Start of Material to process

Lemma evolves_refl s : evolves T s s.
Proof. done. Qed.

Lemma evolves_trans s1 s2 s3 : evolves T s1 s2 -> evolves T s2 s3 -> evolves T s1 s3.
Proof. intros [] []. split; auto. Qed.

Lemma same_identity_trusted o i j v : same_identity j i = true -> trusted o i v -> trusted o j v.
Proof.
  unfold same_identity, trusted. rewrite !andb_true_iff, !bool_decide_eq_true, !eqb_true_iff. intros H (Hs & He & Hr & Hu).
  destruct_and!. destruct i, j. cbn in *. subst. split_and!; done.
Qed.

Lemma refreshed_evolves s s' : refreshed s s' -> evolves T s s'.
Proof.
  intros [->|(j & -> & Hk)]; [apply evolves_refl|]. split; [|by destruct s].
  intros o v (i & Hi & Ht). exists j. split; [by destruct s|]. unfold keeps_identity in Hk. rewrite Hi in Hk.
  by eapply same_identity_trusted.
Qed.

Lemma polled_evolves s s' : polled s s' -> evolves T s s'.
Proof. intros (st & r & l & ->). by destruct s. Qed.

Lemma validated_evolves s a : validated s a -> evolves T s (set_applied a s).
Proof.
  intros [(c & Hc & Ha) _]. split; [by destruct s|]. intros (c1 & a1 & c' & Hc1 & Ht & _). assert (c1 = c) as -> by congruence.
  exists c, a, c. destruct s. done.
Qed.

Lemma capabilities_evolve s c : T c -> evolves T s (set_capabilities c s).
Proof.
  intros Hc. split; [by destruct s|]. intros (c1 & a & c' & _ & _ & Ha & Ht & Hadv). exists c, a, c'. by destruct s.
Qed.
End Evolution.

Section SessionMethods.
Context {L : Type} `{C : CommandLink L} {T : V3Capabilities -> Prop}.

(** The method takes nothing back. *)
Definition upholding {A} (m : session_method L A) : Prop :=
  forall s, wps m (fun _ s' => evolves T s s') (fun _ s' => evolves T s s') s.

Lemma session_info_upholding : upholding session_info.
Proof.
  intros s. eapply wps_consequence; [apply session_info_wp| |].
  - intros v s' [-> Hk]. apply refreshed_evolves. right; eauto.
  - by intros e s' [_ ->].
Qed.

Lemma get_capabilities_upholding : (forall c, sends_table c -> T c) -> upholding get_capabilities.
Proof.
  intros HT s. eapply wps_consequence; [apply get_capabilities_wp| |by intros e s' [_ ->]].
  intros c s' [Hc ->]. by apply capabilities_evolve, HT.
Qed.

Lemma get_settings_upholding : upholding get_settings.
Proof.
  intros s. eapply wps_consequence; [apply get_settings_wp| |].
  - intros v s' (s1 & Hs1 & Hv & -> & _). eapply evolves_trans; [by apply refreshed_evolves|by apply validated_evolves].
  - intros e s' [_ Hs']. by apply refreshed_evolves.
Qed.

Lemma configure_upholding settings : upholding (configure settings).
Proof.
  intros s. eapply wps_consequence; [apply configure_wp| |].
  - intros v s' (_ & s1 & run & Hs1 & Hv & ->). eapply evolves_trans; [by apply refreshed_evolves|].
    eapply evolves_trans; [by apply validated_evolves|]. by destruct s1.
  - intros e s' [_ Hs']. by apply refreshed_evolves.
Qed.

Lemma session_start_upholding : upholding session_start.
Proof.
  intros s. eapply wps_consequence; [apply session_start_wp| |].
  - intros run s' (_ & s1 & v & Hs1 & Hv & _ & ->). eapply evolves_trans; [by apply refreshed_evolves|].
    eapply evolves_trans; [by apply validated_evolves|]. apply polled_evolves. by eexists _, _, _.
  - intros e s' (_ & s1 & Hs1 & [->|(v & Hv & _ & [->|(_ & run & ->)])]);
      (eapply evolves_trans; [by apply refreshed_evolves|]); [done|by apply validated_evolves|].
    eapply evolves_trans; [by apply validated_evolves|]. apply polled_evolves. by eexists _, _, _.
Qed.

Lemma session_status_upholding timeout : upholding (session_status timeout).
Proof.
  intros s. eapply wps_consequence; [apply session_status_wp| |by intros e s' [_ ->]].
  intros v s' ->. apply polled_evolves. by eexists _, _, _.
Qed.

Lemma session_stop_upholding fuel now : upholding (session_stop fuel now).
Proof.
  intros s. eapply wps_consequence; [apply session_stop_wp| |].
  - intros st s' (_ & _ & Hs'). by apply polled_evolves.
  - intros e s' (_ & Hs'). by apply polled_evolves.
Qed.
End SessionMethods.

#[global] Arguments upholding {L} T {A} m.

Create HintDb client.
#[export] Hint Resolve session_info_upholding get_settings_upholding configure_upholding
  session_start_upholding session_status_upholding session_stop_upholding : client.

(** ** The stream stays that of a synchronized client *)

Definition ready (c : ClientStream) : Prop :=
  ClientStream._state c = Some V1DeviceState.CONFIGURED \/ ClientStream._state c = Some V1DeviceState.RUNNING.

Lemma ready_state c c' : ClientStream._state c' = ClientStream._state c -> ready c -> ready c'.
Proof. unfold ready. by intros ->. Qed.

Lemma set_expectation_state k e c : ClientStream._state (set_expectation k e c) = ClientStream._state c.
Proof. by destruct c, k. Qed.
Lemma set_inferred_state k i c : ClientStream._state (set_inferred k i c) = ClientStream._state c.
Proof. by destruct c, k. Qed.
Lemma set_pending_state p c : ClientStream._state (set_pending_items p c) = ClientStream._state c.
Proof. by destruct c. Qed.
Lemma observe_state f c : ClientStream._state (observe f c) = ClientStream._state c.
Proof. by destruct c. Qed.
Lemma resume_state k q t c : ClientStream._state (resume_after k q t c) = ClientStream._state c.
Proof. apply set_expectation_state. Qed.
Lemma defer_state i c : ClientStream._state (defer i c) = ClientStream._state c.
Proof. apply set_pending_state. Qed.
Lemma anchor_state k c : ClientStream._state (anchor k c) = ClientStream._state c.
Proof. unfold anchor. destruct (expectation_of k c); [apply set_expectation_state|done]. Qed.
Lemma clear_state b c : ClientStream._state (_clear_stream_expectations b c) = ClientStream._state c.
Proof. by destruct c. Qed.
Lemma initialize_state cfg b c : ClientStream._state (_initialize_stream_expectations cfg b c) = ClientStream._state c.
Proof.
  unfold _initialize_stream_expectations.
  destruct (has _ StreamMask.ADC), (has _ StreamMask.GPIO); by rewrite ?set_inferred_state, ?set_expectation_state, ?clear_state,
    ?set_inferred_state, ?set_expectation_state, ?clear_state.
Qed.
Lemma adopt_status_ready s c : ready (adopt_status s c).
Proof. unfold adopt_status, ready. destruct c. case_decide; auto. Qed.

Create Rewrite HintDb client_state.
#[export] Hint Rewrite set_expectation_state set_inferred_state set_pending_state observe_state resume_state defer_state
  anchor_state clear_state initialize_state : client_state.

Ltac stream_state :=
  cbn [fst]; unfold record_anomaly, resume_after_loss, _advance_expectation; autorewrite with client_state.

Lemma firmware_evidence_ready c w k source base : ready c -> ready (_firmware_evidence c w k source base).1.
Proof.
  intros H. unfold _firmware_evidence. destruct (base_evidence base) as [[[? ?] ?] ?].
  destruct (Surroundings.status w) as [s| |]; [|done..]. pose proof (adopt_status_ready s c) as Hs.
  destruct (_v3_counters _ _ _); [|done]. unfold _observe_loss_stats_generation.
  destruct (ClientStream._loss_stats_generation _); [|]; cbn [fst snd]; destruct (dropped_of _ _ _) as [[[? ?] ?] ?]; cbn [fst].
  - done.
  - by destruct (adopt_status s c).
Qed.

End of Material to process
Start of Material to process

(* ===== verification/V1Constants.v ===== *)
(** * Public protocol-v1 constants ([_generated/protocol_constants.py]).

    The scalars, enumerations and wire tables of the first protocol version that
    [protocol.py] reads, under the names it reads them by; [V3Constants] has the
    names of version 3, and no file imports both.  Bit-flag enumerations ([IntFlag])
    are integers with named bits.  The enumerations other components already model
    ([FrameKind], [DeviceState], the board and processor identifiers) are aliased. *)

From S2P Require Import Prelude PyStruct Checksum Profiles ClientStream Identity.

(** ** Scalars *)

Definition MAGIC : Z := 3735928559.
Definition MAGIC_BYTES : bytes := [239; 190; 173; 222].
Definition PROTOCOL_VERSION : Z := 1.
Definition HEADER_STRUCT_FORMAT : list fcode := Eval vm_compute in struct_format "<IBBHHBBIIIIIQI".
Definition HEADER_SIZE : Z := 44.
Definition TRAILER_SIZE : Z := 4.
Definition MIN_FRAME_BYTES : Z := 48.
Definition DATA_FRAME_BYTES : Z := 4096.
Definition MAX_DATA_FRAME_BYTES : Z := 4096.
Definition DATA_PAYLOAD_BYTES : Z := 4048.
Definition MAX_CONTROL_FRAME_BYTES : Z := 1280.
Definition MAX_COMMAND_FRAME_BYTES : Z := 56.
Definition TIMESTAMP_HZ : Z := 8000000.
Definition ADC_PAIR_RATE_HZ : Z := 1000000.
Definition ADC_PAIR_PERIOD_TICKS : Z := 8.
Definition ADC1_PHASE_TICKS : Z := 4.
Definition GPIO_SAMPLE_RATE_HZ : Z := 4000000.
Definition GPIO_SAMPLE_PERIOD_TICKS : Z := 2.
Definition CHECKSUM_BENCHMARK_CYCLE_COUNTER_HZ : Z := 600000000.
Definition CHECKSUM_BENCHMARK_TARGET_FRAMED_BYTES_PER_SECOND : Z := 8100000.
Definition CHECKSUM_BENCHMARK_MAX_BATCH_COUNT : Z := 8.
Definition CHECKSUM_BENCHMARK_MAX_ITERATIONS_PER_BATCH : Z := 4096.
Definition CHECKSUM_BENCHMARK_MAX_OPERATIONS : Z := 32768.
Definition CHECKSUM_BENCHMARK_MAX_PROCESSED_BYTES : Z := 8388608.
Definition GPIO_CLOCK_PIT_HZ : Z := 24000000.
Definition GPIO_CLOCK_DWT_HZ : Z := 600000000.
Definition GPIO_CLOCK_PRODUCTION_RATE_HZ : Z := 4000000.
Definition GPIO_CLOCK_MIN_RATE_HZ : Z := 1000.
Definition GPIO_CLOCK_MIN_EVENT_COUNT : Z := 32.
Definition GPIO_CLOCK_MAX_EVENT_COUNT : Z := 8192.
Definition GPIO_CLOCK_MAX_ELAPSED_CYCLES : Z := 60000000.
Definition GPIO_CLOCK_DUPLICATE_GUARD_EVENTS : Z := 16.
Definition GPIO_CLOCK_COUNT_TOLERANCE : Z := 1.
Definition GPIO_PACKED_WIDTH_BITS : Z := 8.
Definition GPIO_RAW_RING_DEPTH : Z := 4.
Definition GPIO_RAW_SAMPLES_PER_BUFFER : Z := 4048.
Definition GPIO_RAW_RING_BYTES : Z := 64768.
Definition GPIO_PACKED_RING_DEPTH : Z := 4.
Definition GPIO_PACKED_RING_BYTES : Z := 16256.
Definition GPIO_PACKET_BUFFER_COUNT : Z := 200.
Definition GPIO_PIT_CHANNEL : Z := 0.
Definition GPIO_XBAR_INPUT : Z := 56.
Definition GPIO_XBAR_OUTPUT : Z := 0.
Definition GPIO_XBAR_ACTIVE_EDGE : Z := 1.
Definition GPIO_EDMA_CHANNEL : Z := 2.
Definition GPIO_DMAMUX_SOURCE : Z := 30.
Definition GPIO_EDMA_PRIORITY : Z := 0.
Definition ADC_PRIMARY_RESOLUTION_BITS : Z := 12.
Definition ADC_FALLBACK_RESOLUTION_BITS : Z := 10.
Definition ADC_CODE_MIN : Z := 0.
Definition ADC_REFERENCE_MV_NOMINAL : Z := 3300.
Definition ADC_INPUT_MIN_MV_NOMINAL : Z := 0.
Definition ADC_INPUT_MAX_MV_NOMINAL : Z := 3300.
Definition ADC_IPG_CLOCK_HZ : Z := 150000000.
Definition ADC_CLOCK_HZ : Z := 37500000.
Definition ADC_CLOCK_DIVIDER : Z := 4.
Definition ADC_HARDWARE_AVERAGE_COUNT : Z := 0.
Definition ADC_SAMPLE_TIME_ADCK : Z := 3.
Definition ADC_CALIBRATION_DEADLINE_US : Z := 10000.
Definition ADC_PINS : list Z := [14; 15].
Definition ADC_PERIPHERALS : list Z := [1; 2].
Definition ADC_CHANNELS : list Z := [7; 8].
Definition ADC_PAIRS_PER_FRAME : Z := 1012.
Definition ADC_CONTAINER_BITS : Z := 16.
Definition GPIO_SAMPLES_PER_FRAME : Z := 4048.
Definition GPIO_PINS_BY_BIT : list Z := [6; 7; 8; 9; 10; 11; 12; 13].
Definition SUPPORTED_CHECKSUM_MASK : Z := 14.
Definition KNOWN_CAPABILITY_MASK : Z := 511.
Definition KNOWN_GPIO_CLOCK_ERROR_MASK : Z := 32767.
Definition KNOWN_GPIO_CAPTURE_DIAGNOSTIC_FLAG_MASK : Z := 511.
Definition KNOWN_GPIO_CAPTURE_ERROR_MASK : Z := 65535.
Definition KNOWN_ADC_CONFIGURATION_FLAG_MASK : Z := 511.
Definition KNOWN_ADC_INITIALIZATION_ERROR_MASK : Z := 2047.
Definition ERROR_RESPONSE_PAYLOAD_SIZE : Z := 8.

End of Material to process

§ **Directions**
The required answer is the exact run of lines above starting at the line with "Definition ADC_PAIR_PERIOD_TICKS : Z := 8." and ending at the line with "Definition GPIO_CLOCK_PRODUCTION_RATE_HZ : Z", with both ends present.

§ **Solution to this task**
Definition ADC_PAIR_PERIOD_TICKS : Z := 8.
Definition ADC1_PHASE_TICKS : Z := 4.
Definition GPIO_SAMPLE_RATE_HZ : Z := 4000000.
Definition GPIO_SAMPLE_PERIOD_TICKS : Z := 2.
Definition CHECKSUM_BENCHMARK_CYCLE_COUNTER_HZ : Z := 600000000.
Definition CHECKSUM_BENCHMARK_TARGET_FRAMED_BYTES_PER_SECOND : Z := 8100000.
Definition CHECKSUM_BENCHMARK_MAX_BATCH_COUNT : Z := 8.
Definition CHECKSUM_BENCHMARK_MAX_ITERATIONS_PER_BATCH : Z := 4096.
Definition CHECKSUM_BENCHMARK_MAX_OPERATIONS : Z := 32768.
Definition CHECKSUM_BENCHMARK_MAX_PROCESSED_BYTES : Z := 8388608.
Definition GPIO_CLOCK_PIT_HZ : Z := 24000000.
Definition GPIO_CLOCK_DWT_HZ : Z := 600000000.
Definition GPIO_CLOCK_PRODUCTION_RATE_HZ : Z := 4000000.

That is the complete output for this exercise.